ECB raises bank capital requirements over climate risks

Banks have until 2024 to address supervisory concerns.

A “small number” of EU banks have had their capital requirements raised due to weaknesses in their climate and environmental (C&E) risk management processes, said the European Central Bank (ECB) yesterday.

The supervisor has not released details of the institutions affected but said they were among a group of 30 banks which were told to develop implementation plans to address similar shortcomings by a set date. Examples of weaknesses given by the ECB include not conducting materiality assessments and a lack of oversight for C&E risks.

The ECB had warned banks earlier in March that it would consider C&E risks when determining bank capital requirements from 2022 onwards.

Banks are required to set aside capital reserves as insulation from potential losses, part of which is determined by supervisory review. The EU’s current capital requirements framework does not have specific provisions for climate risks but its focus on materiality means C&E issues should be considered, according to ECB guidance released in 2020.

It comes as the ECB released the final results of a thematic review on C&E risks, months after issuing preliminary findings. The review was conducted in tandem with the first EU supervisory stress test on climate-related risks

Out of the 186 banks reviewed, the ECB identified “blind spots” in the identification of C&E risks for 96 percent of institutions – 60 percent of which were considered major gaps. A total of 21 institutions did not report any material C&E risks but “remarkably” not a single one had attempted to comprehensively identify those risks, the ECB said.

The ECB found that more than half of the institutions surveyed have devised some C&E practices but failed to implement them effectively. C&E key performance indicators (KPIs) were seldom cascaded down to business lines and portfolios, and frameworks for corrective action are “frequently absent”, it said.

More broadly, “a wait-and-see approach in strategy-setting is still prevalent”, warned the ECB, with institutions exposed to potential reputational, litigation and liability risks if they do not meet stated climate commitments.

All the large banks involved in the review, 107 of them, received feedback “containing about 25 shortcomings” which will need to be remediated by 2024. This is consistent with an ECB deadline for banks to comply with its expectations on managing climate-related risks issued in 2020.

Writing in a blogpost released alongside the review, ECB supervisory board vice-chair Frank Elderson, warned of banks going against their own policies by continuing to finance “notorious polluters”.

“Most banks have thus not yet answered the question of what they will do with clients who may no longer have sustainable revenue sources because of the green transition. In other words, too many banks are still hoping for the best while not preparing for the worst.
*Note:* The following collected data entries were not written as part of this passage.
(** * The kotekan frame-buffer fabric (lib/core/buffer.c)

    A shallow embedding of the multi-producer / multi-consumer frame buffer
    of kotekan, and the properties of its handshake protocol.

    Conventions of the embedding.
    - A C [int] is a [Z]; the flags of the buffer only ever hold 0 or 1 but
      are compared the way the code compares them ([== 1], [== 0]).
    - A pointer is a [Z] address, [NULL] is 0.  [struct Buffer] objects,
      metadata containers and frame storage live in explicit stores keyed
      by address.
    - The body of every function runs under the buffer's mutex, so a call is
      one atomic transition of the store.  A call that would sleep on a
      condition variable is [Blocked]: the thread re-evaluates the very same
      predicate when it is woken, that is, the call is retried on the later
      state.
    - A failed [assert] is [Abort]; an array access outside the allocated
      range is [Undefined].
    - [private_zero_frames], the body of the detached zeroing thread, runs
      in three steps that other calls may come between: its [nt_memset] and
      its [memset], both outside the mutex, and its critical section.
    - The answers of the system to an allocation or to a timed wait are
      arguments of the function that asks for them. *)

From stdpp Require Import base option list gmap strings.
From Stdlib Require Import ZArith Lia Bool Ascii.

Local Open Scope Z_scope.

(** ** Outcome of a call *)

Inductive result (A : Type) : Type :=
| Ret (a : A)
| Blocked
| Abort
| Undefined.

Arguments Ret {A} a.
Arguments Blocked {A}.
Arguments Abort {A}.
Arguments Undefined {A}.

Definition result_bind {A B : Type} (f : A -> result B) (m : result A) : result B :=
  match m with
  | Ret a => f a
  | Blocked => Blocked
  | Abort => Abort
  | Undefined => Undefined
  end.

#[export] Instance result_mret : MRet result := fun A a => Ret a.
#[export] Instance result_mbind : MBind result := fun A B f m => result_bind f m.

(** [c_assert c ;; k] is the C statement [assert(c);] followed by [k]. *)
Notation "'c_assert' c ;; k" := (if c then k else Abort)
  (at level 10, c at level 99, k at level 200, only parsing).

(** Modelled from the spec: errors.h is not part of the source tree.
    Section 7 of the specification has a fatal error abort the process with
    a diagnostic; [CHECK_MEM_F] is that fatal error on a null pointer.
    [ERROR_F], [WARN_F] and [DEBUG_F] only log, and [CHECK_ERROR_F] guards
    pthread calls that are taken to succeed. *)
Abbreviation FATAL_ERROR_F := Abort (only parsing).

(** ** C arrays *)

Definition arr_get {A : Type} `{Inhabited A} (l : list A) (i : Z) : A :=
  l !!! Z.to_nat i.
(** * Alexa flash briefings endpoint

    A shallow embedding of
    [homeassistant/components/alexa/flash_briefings.py]: the view
    [AlexaFlashBriefingView], its request handler [get] and the helpers
    [validate_password], [is_valid_briefing], [process_item],
    [add_attribute_to_output] and [get_uid].

    Python objects are modelled by the inductive [value]; dictionaries are
    finite maps.  The handler reads the clock, draws entropy, renders
    templates, writes log records and may raise: all of that is threaded
    through a state-and-exception monad over [world]. *)

From Stdlib Require Import ZArith NArith Ascii String List Lia.
From Stdlib.Strings Require Import Byte.
From stdpp Require Import base option list strings gmap fin_maps pretty.

Local Open Scope string_scope.

(** ** Python values *)

(** A [template.Template] object, identified by its source text. *)
Record Template := { template : string }.

#[warnings="-register-all"]
Inductive value :=
| VNone
| VBool (b : bool)
| VInt (z : Z)
| VStr (s : string)
| VTemplate (t : Template)
| VList (l : list value)
| VDict (d : gmap string value).

(** [isinstance(v, list)] *)
Definition isinstance_list (v : value) : bool :=
  match v with VList _ => true | _ => false end.

(** [isinstance(v, template.Template)] *)
Definition isinstance_Template (v : value) : bool :=
  match v with VTemplate _ => true | _ => false end.

(** [v is not None] *)
Definition is_not_None (v : value) : bool :=
  match v with VNone => false | _ => true end.

(** Exceptions the handler can let escape. *)
Inductive exn :=
| KeyError (key : string)
| AttributeError (attr : string)
| TypeError (msg : string)
| TemplateError (msg : string).
(** Modelled from the spec: [DBApiClient.performQuery] is in the client
    package, outside this file.  The spec says of a call that it "fails with
    a remote-API error on any non-success HTTP status or malformed body";
    otherwise it returns the body and no error. *)
Definition remotePerformQuery (req : Request) (w : World)
  : @Response Err * World :=
  let '(r, w') := roundTrip req w in
  if successStatus (StatusCode r) && wellFormed (Body r)
  then ((Body r, None), w')
  else (([], Some (apiError r)), w').

End PerformQuery.

(** ** Goroutines *)

Section Goroutines.

Context {Err : Type}.
Variable World : Type.
Variable transport : Request -> World -> @Response Err * World.

(** A goroutine runs a program, or waits for the response to the request it
    has sent. *)
Inductive Thread (A : Type) :=
| Running (p : @Prog Err A)
| InFlight (req : Request) (k : @Response Err -> @Prog Err A).

(** What one goroutine does in one step. *)
Inductive Action :=
| ActLock (m : Mutex)
| ActSend (req : Request)
| ActReceive (req : Request) (resp : @Response Err)
| ActUnlock (m : Mutex).

(** The goroutines of the process by number, the remote workspace and the
    mutex: [holder] is the goroutine whose [Lock] went through last, as long
    as the mutex is locked. *)
Record Pool (A : Type) := {
  threads : nat -> Thread A;
  remote : World;
  holder : option nat
}.

Definition setThread {A} (i : nat) (t : Thread A) (ts : nat -> Thread A)
  : nat -> Thread A :=
  fun j => if Nat.eqb j i then t else ts j.

(** One step of goroutine [i], if it can take one.  [Lock] goes through when
    the mutex is free only; [Unlock] frees a locked mutex whoever locked it,
    as Go's [sync.Mutex] does. *)
Definition pstep {A} (i : nat) (P : Pool A) : option (Action * Pool A) :=
  match threads P i with
  | Running (Lock m k) =>
    match holder P with
    | None => Some (ActLock m,
                    {| threads := setThread i (Running k) (threads P);
                       remote := remote P; holder := Some i |})
    | Some _ => None
    end
  | Running (Query req k) =>
    Some (ActSend req,
          {| threads := setThread i (InFlight req k) (threads P);
             remote := remote P; holder := holder P |})
  | InFlight req k =>
    let '(resp, w) := transport req (remote P) in
    Some (ActReceive req resp,
          {| threads := setThread i (Running (k resp)) (threads P);
             remote := w; holder := holder P |})
  | Running (Unlock m k) =>
    match holder P with
    | Some _ => Some (ActUnlock m,
                      {| threads := setThread i (Running k) (threads P);
                         remote := remote P; holder := None |})
    | None => None
    end
  | Running (Ret _) => None
  | Running OutOfFuel => None
  end.
(** * multi-llm: the request-execution engine

    A shallow embedding of the retry engine ([src/utils/retry.ts]), the
    response parser ([src/utils/parser.ts]), the dispatcher ([src/llm.ts])
    and the stream handlers of the Anthropic, Ollama and HuggingFace
    providers, with the properties of the design document proved (or
    refuted) on the embedding.

    Conventions.
    - A JavaScript string is a [string]: a sequence of code units, here the
      code units below 256.
    - A counter ([attempt], [retries]) is a [Z]; a duration or a multiplier
      is a JavaScript number whose arithmetic ([*], [Math.pow]) belongs to
      the runtime, a parameter of the model, so that nothing depends on how
      doubles round.
    - A [while] loop is a [Fixpoint] on a fuel argument and returns [None]
      when the fuel runs out; each loop comes with a lemma giving a fuel
      that is enough.
    - A callback (the stream sink) returns and does not throw; its calls
      are recorded in order. *)

From Stdlib Require Import ZArith QArith List String Ascii Bool Lia DecimalString.
Import ListNotations.

#[local] Set Warnings "-register-all".
#[local] Open Scope string_scope.
#[local] Open Scope Z_scope.

(** * Part I: the program *)

(** ** The runtime *)

(** JavaScript numbers with the operations the engine applies to them, and
    the process environment. *)
Class Runtime := {
  number : Type;
  number_of_Z : Z -> number;
  number_mul : number -> number -> number;
  Math_pow : number -> number -> number;
  number_to_string : number -> string;
  NODE_ENV : option string
}.

(** Template literals render an integer in decimal. *)
Definition string_of_Z (z : Z) : string := NilZero.string_of_int (Z.to_int z).

(** Truthiness of an optional string: [undefined] and [''] are falsy. *)
Definition truthy_string (o : option string) : bool :=
  match o with
  | None => false
  | Some s => negb (s =? "")%string
  end.

(** [a ?? b] *)
Definition nullish {A : Type} (a : option A) (b : A) : A :=
  match a with Some x => x | None => b end.

(** ** The retry engine, [src/utils/retry.ts] *)

Record JsError := mkError { message : string }.

(** What a call of an asynchronous function settles to.  [Thrown None] is
    [throw undefined]: line 62 throws [lastError], which is unassigned when
    the loop body never ran. *)
Inductive Settled (T : Type) :=
| Returned (v : T)
| Thrown (e : option JsError).
Arguments Returned {T} v.
Arguments Thrown {T} e.

Record RetryConfig `{Runtime} := mkConfig {
  retries : Z;
  retryInterval : number;
  retryBackoff : number
}.

Record RetryOptions `{Runtime} := mkOptions {
  opt_retries : option Z;
  opt_retryInterval : option number;
  opt_retryBackoff : option number
}.

Definition DEFAULT_RETRY_CONFIG `{Runtime} : RetryConfig :=
  {| retries := 1;
     retryInterval := number_of_Z 1000;
     retryBackoff := number_of_Z 2 |}.

Definition getRetryConfig `{Runtime} (options : RetryOptions) : RetryConfig :=
  {| retries := nullish (opt_retries options) (retries DEFAULT_RETRY_CONFIG);
     retryInterval :=
       nullish (opt_retryInterval options) (retryInterval DEFAULT_RETRY_CONFIG);
     retryBackoff :=
       nullish (opt_retryBackoff options) (retryBackoff DEFAULT_RETRY_CONFIG) |}.

(** The operation is a closure over mutable state: a call takes the state
    of the world to a result (a thrown error or a value) and a new state. *)
Definition Operation (World T : Type) : Type := World -> (JsError + T) * World.

(** What the engine does besides computing, in order. *)
Inductive Event `{Runtime} :=
| Call                    (* [await operation()] *)
| Warn (msg : string)     (* [console.warn] *)
| Sleep (ms : number).    (* [await sleep(delay)] *)

Definition Run `{Runtime} (World T : Type) : Type :=
  (Settled T * World * list Event)%type.

Definition emit `{Runtime} {World T : Type} (evs : list Event)
           (r : option (Run World T)) : option (Run World T) :=
  match r with
  | Some (out, w, tr) => Some (out, w, (evs ++ tr)%list)
  | None => None
  end.

Definition maxAttempts `{Runtime} (config : RetryConfig) : Z := retries config + 1.

Definition contextMsg (context : option string) : string :=
  if truthy_string context then " (" ++ nullish context "" ++ ")" else "".
(** * nomade_native: the Linux plugin shim, embedded and verified

    The development follows [linux/nomade_native_plugin.cc]: the method
    dispatcher [nomade_native_plugin_handle_method_call], the platform
    version query [get_platform_version], the channel callback
    [method_call_cb] and [nomade_native_plugin_register_with_registrar].

    The program talks to three collaborators that are not part of the
    repository: the C library ([strcmp], [uname], [g_strdup_printf]), GObject
    reference counting and the Flutter Linux embedder.  They are modelled
    below, each next to the place where the plugin calls it. *)

From Stdlib Require Import ZArith String Ascii List Lia.
From stdpp Require Import base strings gmap.

Import ListNotations.
Local Open Scope Z_scope.
Local Open Scope string_scope.

(** ** C strings

    A [const char*] is modelled by the characters found in memory from the
    pointer on; a Rocq [string] plays that role and its end counts as a
    terminator.  The C string designated by the pointer is what precedes the
    first NUL. *)

Module CString.

Definition NUL : ascii := Ascii.zero.

Definition is_nul (c : ascii) : bool := Ascii.eqb c NUL.

(** The contents of the C string stored at [mem]. *)
Fixpoint c_str (mem : string) : string :=
  match mem with
  | EmptyString => EmptyString
  | String c rest => if is_nul c then EmptyString else String c (c_str rest)
  end.

(** A buffer without any NUL character. *)
Fixpoint nul_free (mem : string) : bool :=
  match mem with
  | EmptyString => true
  | String c rest => negb (is_nul c) && nul_free rest
  end.

(** [unsigned char] value of a character. *)
Definition uchar (c : ascii) : Z := Z.of_N (N_of_ascii c).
“These banks risk serious repercussions on their balance sheets, particularly where they publicly make ‘green’ claims.”

The EU is currently assessing the merits of using dedicated prudential treatments to determine capital requirements based on climate exposure. This means that supervisors will be able to reduce the amount of capital banks are required to set aside for green assets or conversely increase the requirements for polluting assets – known as introducing a green supporting factor or a brown penalising factor, respectively.

The study is being undertaken by the European Banking Authority and is due to be finalised next year. However, unfavourable early findings have dampened the prospects for such a measure.